Pancreatic neuroendocrine tumours (PNETs) arise from amine precursor uptake and decarboxylation (APUD) stem cells, which are pluripotent neuroendocrine cells within the ductular epithelium of the exocrine pancreas and elsewhere in the distal foregut. Pancreatic endocrine tumours (PETs) are classified as neuroendocrine tumours.
Pancreatic neuroendocrine tumours are a diverse group of neoplasms with a generally favourable prognosis. Although they exhibit indolent growth, metastases are seen in roughly 60% of patients.1
PNETs can be divided into functional (exhibit a distinct clinical syndrome due to hormone hypersecretion) and non-functional tumours. The majority of PNETs are non-functional.2 Non-functional tumours may secrete pancreatic polypeptide (PP), which appears to be a marker of PNETs but is not a mediator of any specific PP-related clinical syndrome.
PNETs are frequent and may be non-functional in patients with multiple endocrine neoplasia type 1 (MEN1).3
PNETs are classified as low-grade, intermediate-grade or high-grade tumours based on morphologic criteria and the proliferation rate.4
Liver metastases are the most common secondaries beyond spread to regional lymph nodes. Bone metastases may occur late in the course of the disease and indicate a poor prognosis. In rare cases, PNETs metastasise to the lungs or brain.
How common are pancreatic neuroendocrine tumours? (Epidemiology)
Population-based studies have assessed the incidence of PNETs as 0.2-0.4 per 100,000.5 However, there is a much higher prevalence of 0.5-1.5% in unselected autopsy specimens.

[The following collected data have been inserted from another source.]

(** [add_child] with an existing node: the tree below the child becomes the
    last subtree of the parent. *)
Lemma add_child_grafts_run (s : store) (t t' tc : tree) (p : node) (ks : list tree)
    (nm : option string) (d sp : option F) :
  wf s t -> up s (root t) = None -> root t < length s ->
  shape s tc -> NoDup (ids tc) -> root tc < length s ->
  (forall x, x ∈ ids tc -> x ∉ ids t) ->
  replaced (T p ks) (T p (ks ++ [tc])) t t' ->
  exists s',
    add_child p (Some (root tc)) nm d sp s = (s', Ok (root tc)) /\
    wf s' t' /\ up s' (root t') = None /\ length s' = length s /\
    (forall x, x <> p -> children s' x = children s x) /\
    (forall x, x <> root tc -> up s' x = up s x) /\
    (forall x, x <> root tc ->
       dist s' x = dist s x /\ support s' x = support s x /\ name_of s' x = name_of s x) /\
    dist s' (root tc) = default (dist s (root tc)) d /\
    support s' (root tc) = default (support s (root tc)) sp /\
    name_of s' (root tc) = default (name_of s (root tc)) nm.
Proof.
  intros Hwf Hupr Hrt Hstc Hndc Hc Hdis Hr.
  pose proof (replaced_subtree _ _ _ _ Hr) as Hsub.
  destruct (subtree_wf s _ _ Hsub Hwf) as (Hsu & Hndu & _).
  pose proof Hwf as (Hst & Hndt & _).
  assert (Hpt : p ∈ ids t) by (eapply subtree_ids; [done|simpl; by left]).
  assert (Hp : p < length s) by by eapply ids_lt.
  assert (Hpc : p <> root tc).
  { intros ->. by apply (Hdis (root tc)); [apply root_in_ids|]. }
  destruct (with_overrides_fields (root tc) nm d sp s) as (Hl0 & Hcu0 & Hother0 & Hc0).
  set (s0 := with_overrides (root tc) nm d sp s) in *.
  set (s' := set_up (root tc) (Some p) (set_children p (children s p ++ [root tc]) s0)).
  assert (Hch' : forall x, x <> p -> children s' x = children s x).
  { intros x Hx. unfold s'. autorewrite with arena.
    rewrite decide_False by (intros [? _]; congruence). apply Hcu0. }
  assert (Hup' : forall x, x <> root tc -> up s' x = up s x).
  { intros x Hx. unfold s'. autorewrite with arena.
    rewrite decide_False by (intros [? _]; congruence). apply Hcu0. }
  assert (Hnum : forall x, dist s' x = dist s0 x /\ support s' x = support s0 x /\
                           name_of s' x = name_of s0 x).
  { intros x. unfold s'. by autorewrite with arena. }
  inversion Hsu as [? ? Hchp Hups Hshs]; subst. rewrite Forall_forall in Hups, Hshs.
  exists s'. split; [by rewrite add_child_run|].
  assert (Hwf' : wf s' t').
  { eapply (wf_replaced s s'); [done|done|done| | | | | |].
    - constructor.
      + unfold s'. autorewrite with arena. rewrite decide_True by (by rewrite Hl0).
        rewrite Hchp, map_app. done.
      + rewrite Forall_forall. intros k [Hk|Hk]%elem_of_app.
        * rewrite Hup'; [by apply Hups|]. intros He.
          apply (Hdis (root tc)); [apply root_in_ids|]. eapply subtree_ids; [done|].
          simpl. right. rewrite <- He. eapply ids_kid; [done|apply root_in_ids].
        * apply list_elem_of_singleton in Hk as ->. unfold s'. autorewrite with arena.
          rewrite decide_True; [done|]. by rewrite Hl0.
      + rewrite Forall_forall. intros k [Hk|Hk]%elem_of_app.
        * apply (shape_frame s); [by apply Hshs|..].
          -- intros x Hx. apply Hch'. intros ->. simpl in Hndu.
             apply NoDup_cons in Hndu as [Hn _]. apply Hn. by eapply ids_kid.
          -- intros x Hx. apply Hup'. intros ->.
             apply (Hdis (root tc)); [apply root_in_ids|]. eapply subtree_ids; [done|].
             simpl. right. eapply ids_kid; [done|]. destruct k. simpl in *. by right.
        * apply list_elem_of_singleton in Hk as ->.
          apply (shape_frame s); [done|..].
          -- intros x Hx. apply Hch'. intros ->. by apply (Hdis p).
          -- intros x Hx. apply Hup'. intros ->. destruct tc. simpl in *.
             by apply NoDup_cons in Hndc as [? _].
    - simpl. rewrite flat_map_app. simpl. rewrite app_nil_r, app_comm_cons.
      apply NoDup_app. repeat split; [done| |done].
      intros x Hx Hx'. apply (Hdis x Hx'). by eapply subtree_ids.
    - simpl. intros x [->|Hx]%elem_of_cons; [left; by left|].
      rewrite flat_map_app in Hx. simpl in Hx. rewrite app_nil_r in Hx.
      apply elem_of_app in Hx as [Hx|Hx]; [left; by right|right; by apply Hdis].
    - intros x Hx Hxu. split.
      + apply Hch'. intros ->. apply Hxu. simpl. by left.
      + apply Hup'. intros ->. by apply (Hdis (root tc)); [apply root_in_ids|].
    - simpl. by apply Hup'.
    - intros x _. by rewrite Hupr. }
  split; [done|]. split.
  { rewrite (replaced_root _ _ _ _ Hr) by done. rewrite Hup'; [done|].
    intros He. apply (Hdis (root tc)); [apply root_in_ids|]. rewrite <- He. apply root_in_ids. }
  split; [unfold s'; by autorewrite with arena|].
  split; [done|]. split; [done|]. split.
  { intros x Hx. destruct (Hnum x) as (-> & -> & ->). by apply Hother0. }
  destruct (Hnum (root tc)) as (-> & -> & ->). by apply Hc0.
Qed.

PNETs account for about 3% of all primary pancreatic tumours.6
Insulinomas and gastrinomas are equally common and account for more than half of all clinically apparent PNETs. Vasoactive intestinal polypeptide-secreting tumours (VIPomas) are one eighth and glucagonomas are one seventeenth as common. Somatostatinomas are even more rare.
Most PNETs are sporadic but they occur in approximately 75% of cases of MEN1.
PNETs occur in 40-80% of patients with MEN 1 syndrome and are mostly non-functioning tumours or gastrinomas.7
PNETs appear to have a slightly higher incidence in women than in men. Patients with sporadic PETs present most often between 30-50 years of age. Patients with PNETs as part of MEN 1 syndrome tend to present between 10-30 years of age.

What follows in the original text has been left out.